The 4,000 cubic feet per second releases that began nine days ago will stop on Sunday. That day there will be no releases. On Tuesday the releases will start again, this time at 3,000 cubic feet per second.

“We’re looking at a nice weekend,” said Steve Duba, engineering chief for the Jacksonville district. “But we’re smack dab in the middle of the wet season.”

Actually releases from the lake stopped on the afternoon of Sept. 10. With Hurricane Ike in the Gulf of Mexico high tides have been high enough that releases water would have pooled in the upper reaches of the river.

The releases could start again at any time if the water drops, but there will be no releases on Sunday or Monday regardless.

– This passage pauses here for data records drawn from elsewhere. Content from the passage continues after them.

(** X10.  With a non-negative base (salary + bonuses), days, dependents
    and unused days, the vacation settlement withholds non-negative
    taxes and never more than the current-period amount: the net total
    is at least 62.35% of the gross total and at most the gross
    total. *)
Theorem calculateVacation_net_bounds :
  forall (salary days : number) (sellTenDays : bool)
         (dependents unusedVacationDays bonuses : number),
    0 <= salary + bonuses -> 0 <= days -> 0 <= dependents ->
    0 <= unusedVacationDays ->
    let r := Vacation.calculateVacation salary days sellTenDays dependents
               unusedVacationDays bonuses in
    0 <= Vacation.inss r /\
    0 <= Vacation.irrf r /\
    Vacation.grossTotal r * 0.6235 <= Vacation.netTotal r /\
    Vacation.netTotal r <= Vacation.grossTotal r.
Proof.
  intros salary days sellTenDays dependents unusedVacationDays bonuses
    Hb Hdays Hdep Hu r.
  subst r. unfold Vacation.calculateVacation. cbn.
  assert (H30 : 0 < 30) by reflexivity.
  pose proof (rate_times_nonneg _ 30 days Hb H30 Hdays) as Hv.
  pose proof (rate_times_nonneg _ 30 unusedVacationDays Hb H30 Hu) as Huv.
  assert (H10 : 0 <= 10) by (vm_compute; discriminate).
  pose proof (rate_times_nonneg _ 30 10 Hb H30 H10) as Hab.
  set (v := (salary + bonuses) / 30 * days) in *.
  set (uv := (salary + bonuses) / 30 * unusedVacationDays) in *.
  set (ab := (salary + bonuses) / 30 * 10) in *.
  clearbody v uv ab.
  assert (Hcg : 0 <= v + v / 3) by (rewrite third_as_product; lra).
  destruct (taxes_at_most_share (v + v / 3) dependents Hcg Hdep)
    as (Hi & Hr & Hsum).
  set (c := calculateINSS (v + v / 3)) in *.
  set (t := calculateIRRF (v + v / 3) c dependents) in *.
  clearbody t. clearbody c.
  split; [exact Hi | split; [exact Hr |]].
  rewrite third_as_product in Hsum.
  destruct sellTenDays; cbn [fst snd]; rewrite !third_as_product;
    split; lra.
Qed.

Lemma calculateVacation_net_bounds_witness :
  0 <= 3000 + 500 /\ 0 <= 20 /\ 0 <= 1 /\ 0 <= 5 /\
  (let r := Vacation.calculateVacation 3000 20 true 1 5 500 in
   0 <= Vacation.inss r /\
   0 <= Vacation.irrf r /\
   Vacation.grossTotal r * 0.6235 <= Vacation.netTotal r /\
   Vacation.netTotal r <= Vacation.grossTotal r).
Proof.
  repeat (split; [vm_compute; discriminate |]).
  apply (calculateVacation_net_bounds 3000 20 true 1 5 500);
    vm_compute; discriminate.
Defined.

(** ** Overtime *)

(** X11.  When [monthlyHours] is not 0, the hourly rate times the
    monthly hours gives the salary back, the overtime value is
    salary * overtimeHours * (100 + percentage) / (100 * monthlyHours),
    and the total value is the overtime value. *)
Theorem calculateOvertime_closed_form :
  forall salary monthlyHours overtimeHours percentage : number,
    ~ monthlyHours == 0 ->
    let r := Overtime.calculateOvertime salary monthlyHours overtimeHours
               percentage in
    Overtime.hourlyRate r * monthlyHours == salary /\
    Overtime.overtimeValue r
      == salary * overtimeHours * (100 + percentage)
         / (100 * monthlyHours) /\
    Overtime.totalValue r == Overtime.overtimeValue r.
Proof.
  intros salary monthlyHours overtimeHours percentage Hm r. subst r.
  unfold Overtime.calculateOvertime. cbn.
  split; [field; exact Hm | split; [field; exact Hm | reflexivity]].
Qed.

Lemma calculateOvertime_closed_form_witness :
  ~ 220 == 0 /\
  (let r := Overtime.calculateOvertime 3000 220 10 50 in
   Overtime.hourlyRate r * 220 == 3000 /\
   Overtime.overtimeValue r == 3000 * 10 * (100 + 50) / (100 * 220) /\
   Overtime.totalValue r == Overtime.overtimeValue r).
Proof.
  split; [intro H; vm_compute in H; discriminate H |].
  apply (calculateOvertime_closed_form 3000 220 10 50).
  intro H; vm_compute in H; discriminate H.
Defined.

The second round of releases will begin at 7 a.m. Tuesday. They will last for 14 days. In the Caloosahatchee the rate will be 3,000 cubic feet per second. In the St. Lucie Canal to the east of the lake the rate will be 1,500 cubic feet per second.

Duba said the continuing releases are meant to keep the lake in the target range of 12.5 to 15.5 feet.

“We don’t want to go to the higher management band with the higher releases,” Duba said.

The smaller releases also better protect the estuaries from the nutrient-rich fresh water.

“The lower volume is an attempt to put as little stress as possible on the estuarine systems,” Duba said. “We try to balance it as best we can.”

Locals on both coasts have blamed the Lake Okeechobee releases for water quality issues in the Caloosahatchee and St. Lucie. Too much fresh water upsets the delicate balance of fresh and saltwater, and the nutrients are blamed for everything from red tide and algae blooms to fish kills.

“It is a hard balance they have to strike,” Lee County Commission Chairman Ray Judah said. “It’s a necessary evil.”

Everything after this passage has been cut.